= Sonny Horne =

American boxer (1924–1959)

 George "Sonny" Horne (January 3, 1924 - September 27, 1959) was a professional boxer in the 1940s who faced off against opponents such as Rocky Graziano, Kid Gavilán, Pete Mead, and Artie Levine. An outstanding defensive boxer, Horne lost only 10 bouts and fought one draw in 121 professional fights.

== Early years ==

Horne grew up in a working-class Irish-American family in Niles, Ohio, a town located in the industrial region of the Mahoning Valley. He began his amateur boxing career in the late 1930s, under the guidance of local trainer and police chief Matt McGowan. By the time he was 17 years old, the fighter had already established an impressive amateur career. By 1941, he had won several Golden Glove titles and was considered one of the most promising amateurs in his weight class in the country.

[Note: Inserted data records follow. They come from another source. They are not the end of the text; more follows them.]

Lemma from_xml_spec_witness :
  slotted StandardTime /\ NoDup (field_names StandardTime) /\
  (exists e,
     EWSElement_from_xml (list (string * pyval)) unit sample_field_from_xml
       StandardTime (transition_attrs 0 5 10 7) tt = OK e /\
     getattr e "iso_month" = OK (PyInt 10)) /\
  EWSElement_from_xml (list (string * pyval)) unit sample_field_from_xml
    StandardTime [("bias", PyInt 0); ("time", PyTime 2 0 0 0)] tt
  = Error (no_attribute "occurrence").
Proof.
  assert (NoDup (field_names StandardTime)) as Hnd
    by (apply NoDup_by_computation; vm_compute; reflexivity).
  assert (cls_base StandardTime <> IdChangeKeyMixInBase) as Hb by discriminate.
  assert (slotted StandardTime) as Hslots
    by (apply slotted_by_computation; vm_compute; reflexivity).
  split; [exact Hslots|]. split; [exact Hnd|]. split.
  - destruct (proj1 (from_xml_spec (list (string * pyval)) unit sample_field_from_xml
                       StandardTime (transition_attrs 0 5 10 7) tt Hb Hslots Hnd)
                [PyInt 0; PyTime 2 0 0 0; PyInt 5; PyInt 10; PyInt 7])
      as (e & He & _ & Hvals).
    { repeat constructor. }
    exists e. split; [exact He|].
    apply Forall2_cons in Hvals as [_ Hvals].
    apply Forall2_cons in Hvals as [_ Hvals].
    apply Forall2_cons in Hvals as [_ Hvals].
    by apply Forall2_cons in Hvals as [Hmonth _].
  - apply (proj2 (from_xml_spec (list (string * pyval)) unit sample_field_from_xml
                    StandardTime [("bias", PyInt 0); ("time", PyTime 2 0 0 0)] tt Hb
                    Hslots Hnd)
             [mkField "bias" false IntegerField; mkField "time" false TimeField]
             (mkField "occurrence" false IntegerField)
             [mkField "iso_month" false IntegerField; mkField "weekday" false EnumField]).
    + reflexivity.
    + repeat constructor.
    + reflexivity.
Defined.

(** ** Identity elements *)

Section IdentityOperations.

Lemma unexpected_none (cls : pyclass) (kw : EWSElement.kwargs_t) :
  (forall k, k ∈ kw.*1 -> k ∈ field_names cls) ->
  filter (fun k => k ∉ field_names cls) (kw.*1) = [].
Proof. intros H. apply filter_none. intros k Hk Hn. by apply Hn, H. Qed.

(** X14. [ItemId(...)] with positional arguments only: the first is the id, the
    second the changekey, a missing one is [None], and any further argument
    is ignored without an error. *)
Theorem ItemId_positional (cls : pyclass) (args : list pyval) :
  id_like cls ->
  exists e,
    ItemId.__init__ cls args [] = OK e /\ e_cls e = cls /\
    getattr e "id" = OK (default PyNone (args !! 0%nat)) /\
    getattr e "changekey" = OK (default PyNone (args !! 1%nat)) /\
    ItemId.__init__ cls (take 2 args) [] = OK e.
Proof.
  intros [Hfields Hslots]. unfold ItemId.__init__. rewrite Hslots.
  assert (zip ["id"; "changekey"] (take 2 args) = zip ["id"; "changekey"] args) as ->.
  { by destruct args as [|a [|b rest]]. }
  set (kw := zip ["id"; "changekey"] args).
  assert (NoDup (field_names cls)) as Hnd
    by (rewrite Hfields; apply NoDup_by_computation; vm_compute; reflexivity).
  destruct (init_spec cls kw (id_like_slotted cls (conj Hfields Hslots))) as [Hok _].
  destruct Hok as (e & He & Hcls & _ & Hval).
  { apply unexpected_none. intros k Hk. rewrite Hfields.
    unfold kw in Hk. destruct args as [|a [|b rest]]; simpl in Hk.
    - inversion Hk.
    - apply list_elem_of_singleton in Hk as ->. by left.
    - done. }
  assert (forall n, n ∈ field_names cls ->
                    getattr e n = OK (default PyNone (EWSElement.kw_get n kw))) as Hget.
  { intros n Hn. destruct (field_named cls n Hn) as (f & Hf & <-). by apply Hval. }
  assert (kw = match args with [] => [] | _ => kw end) as Hkw
    by (by destruct args as [|a rest]).
  exists e. split; [rewrite Hkw; by destruct args|]. split; [done|].
  split; [|split].
  - rewrite Hget by (rewrite Hfields; by left).
    f_equal. unfold kw. by destruct args as [|a [|b rest]].
  - rewrite Hget by (rewrite Hfields; right; by left).
    f_equal. unfold kw. by destruct args as [|a [|b rest]].
  - rewrite Hkw. by destruct args.
Qed.

Lemma filter_key_in (P : string * pyval -> Prop) `{!forall p, Decision (P p)}
  (kw : EWSElement.kwargs_t) (k : string) :
  k ∈ (filter P kw).*1 -> exists v, (k, v) ∈ kw /\ P (k, v).
Proof.
  intros Hk. apply list_elem_of_fmap in Hk as ([k' v] & -> & Hin).
  apply list_elem_of_filter in Hin as [HP Hin]. by exists v.
Qed.

(** X15. Construction of an element with a nested identity, of a class
    that has a slot for each of its fields, from keywords that are fields,
    [id] or [changekey].  When one of [id] and [changekey] is true, both
    read back as given.  When neither is true no identity is stored: with
    no [_id] keyword both read back as [None], so an empty string or a zero
    passed as [id] is lost. *)
Theorem mixin_init_identity (cls id_cls : pyclass) (kw : EWSElement.kwargs_t) :
  ID_ELEMENT_CLS cls = Some id_cls -> id_like id_cls -> slotted cls ->
  "_id" ∈ field_names cls -> NoDup (field_names cls) ->
  (forall k, k ∈ kw.*1 -> k ∈ field_names cls \/ k = "id" \/ k = "changekey") ->
  let i := default PyNone (EWSElement.kw_get "id" kw) in
  let c := default PyNone (EWSElement.kw_get "changekey" kw) in
  exists e,
    IdChangeKeyMixIn.__init__ cls kw = OK e /\ e_cls e = cls /\
    (truthy i || truthy c = true ->
     IdChangeKeyMixIn.id e = OK i /\ IdChangeKeyMixIn.changekey e = OK c) /\
    (truthy i || truthy c = false ->
     getattr e "_id" = OK (default PyNone (EWSElement.kw_get "_id" kw)) /\
     (EWSElement.kw_get "_id" kw = None ->
      IdChangeKeyMixIn.id e = OK PyNone /\ IdChangeKeyMixIn.changekey e = OK PyNone)).
Proof.
  intros Hid Hlike Hslots Hfield Hnd Hkeys i c.
  destruct (mixin_init_unfold cls id_cls kw Hid Hlike)
    as (_id & Hcls & Hi & Hc & Heq).
  fold i c in Hi, Hc, Heq. rewrite Heq. clear Heq.
  set (kw2 := filter (fun p : string * pyval => p.1 <> "changekey")
                (filter (fun p : string * pyval => p.1 <> "id") kw)).
  assert (forall k, k ∈ kw2.*1 -> k ∈ field_names cls) as Hkeys2.
  { intros k Hk. apply filter_key_in in Hk as (v & Hin & Hck). cbn [fst] in Hck.
    apply list_elem_of_filter in Hin as [Hnid Hin]. cbn [fst] in Hnid.
    destruct (Hkeys k) as [?|[?|?]]; try done.
    apply list_elem_of_fmap. by exists (k, v). }
  assert (EWSElement.kw_get "_id" kw2 = EWSElement.kw_get "_id" kw) as Hget.
  { unfold kw2. by rewrite !kw_get_filter_ne. }
  destruct (field_named cls "_id" Hfield) as (f & Hf & Hname).
  destruct (truthy i || truthy c) eqn:Hhas.
  - destruct (init_spec cls (EWSElement.kw_set "_id" (obj _id) kw2) Hslots) as [Hok _].
    destruct Hok as (e & He & Hecls & _ & Hval).
    { apply unexpected_none. intros k Hk. unfold EWSElement.kw_set in Hk.
      rewrite store_keys in Hk. case_bool_decide; [by apply Hkeys2|].
      apply elem_of_app in Hk as [Hk|Hk]; [by apply Hkeys2|].
      by apply list_elem_of_singleton in Hk as ->. }
    exists e. split; [done|]. split; [done|]. split; [|done].
    intros _. specialize (Hval Hnd f Hf). rewrite Hname in Hval.
    unfold EWSElement.kw_set, EWSElement.kw_get in Hval.
    rewrite lookup_store_eq in Hval. cbn [default] in Hval.
    unfold IdChangeKeyMixIn.id, IdChangeKeyMixIn.changekey, nested_id_attr.
    fold (getattr e "_id"). rewrite Hval. cbn [bind obj getattr_val].
    by split.
  - destruct (init_spec cls kw2 Hslots) as [Hok _].
    destruct Hok as (e & He & Hecls & _ & Hval); [by apply unexpected_none|].
    exists e. split; [done|]. split; [done|]. split; [done|].
    intros _. specialize (Hval Hnd f Hf). rewrite Hname, Hget in Hval.
    split; [done|]. intros Hnone. rewrite Hnone in Hval.
    unfold IdChangeKeyMixIn.id, IdChangeKeyMixIn.changekey.
    split; by apply nested_read_none.
Qed.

In the late 1940s, Horne relocated to New York City to establish a professional career.

==Professional career ==

Horne won 24 of his first 26 professional fights and lost only six of his first 50. While he fought many of the leading boxers of his day, including Bobby Dykes and Tommy Bell, Horne is best known for three matches with the legendary Rocky Graziano. He first stepped into the ring with Graziano in New York on January 18, 1946, losing in the 10th round. Horne faced Graziano again on April 5, 1948, and a final time on December 6, 1949. In both cases, he lost in the 10th round. Horne also faced middleweight contender Pete Mead, losing a bout in 1946, but defeating Mead in a rematch the following year. In the late 1940s, he was knocked out by Artie Levine.

== Illness and death ==

Horne's career came to a tragic end when he was diagnosed with Lou Gehrig's disease in the late 1940s. He succumbed to the chronic illness in 1959. His accomplishments were remembered in his native Ohio, where Horne was the first person to be inducted into the Trumbull County, Ohio and Area Boxers Hall of Fame. Horne's daughter, Marilyn Horne Nickell, was on hand for the induction ceremony. Among the local celebrity boxers who attended the ceremony was former IBF lightweight champion Harry Arroyo.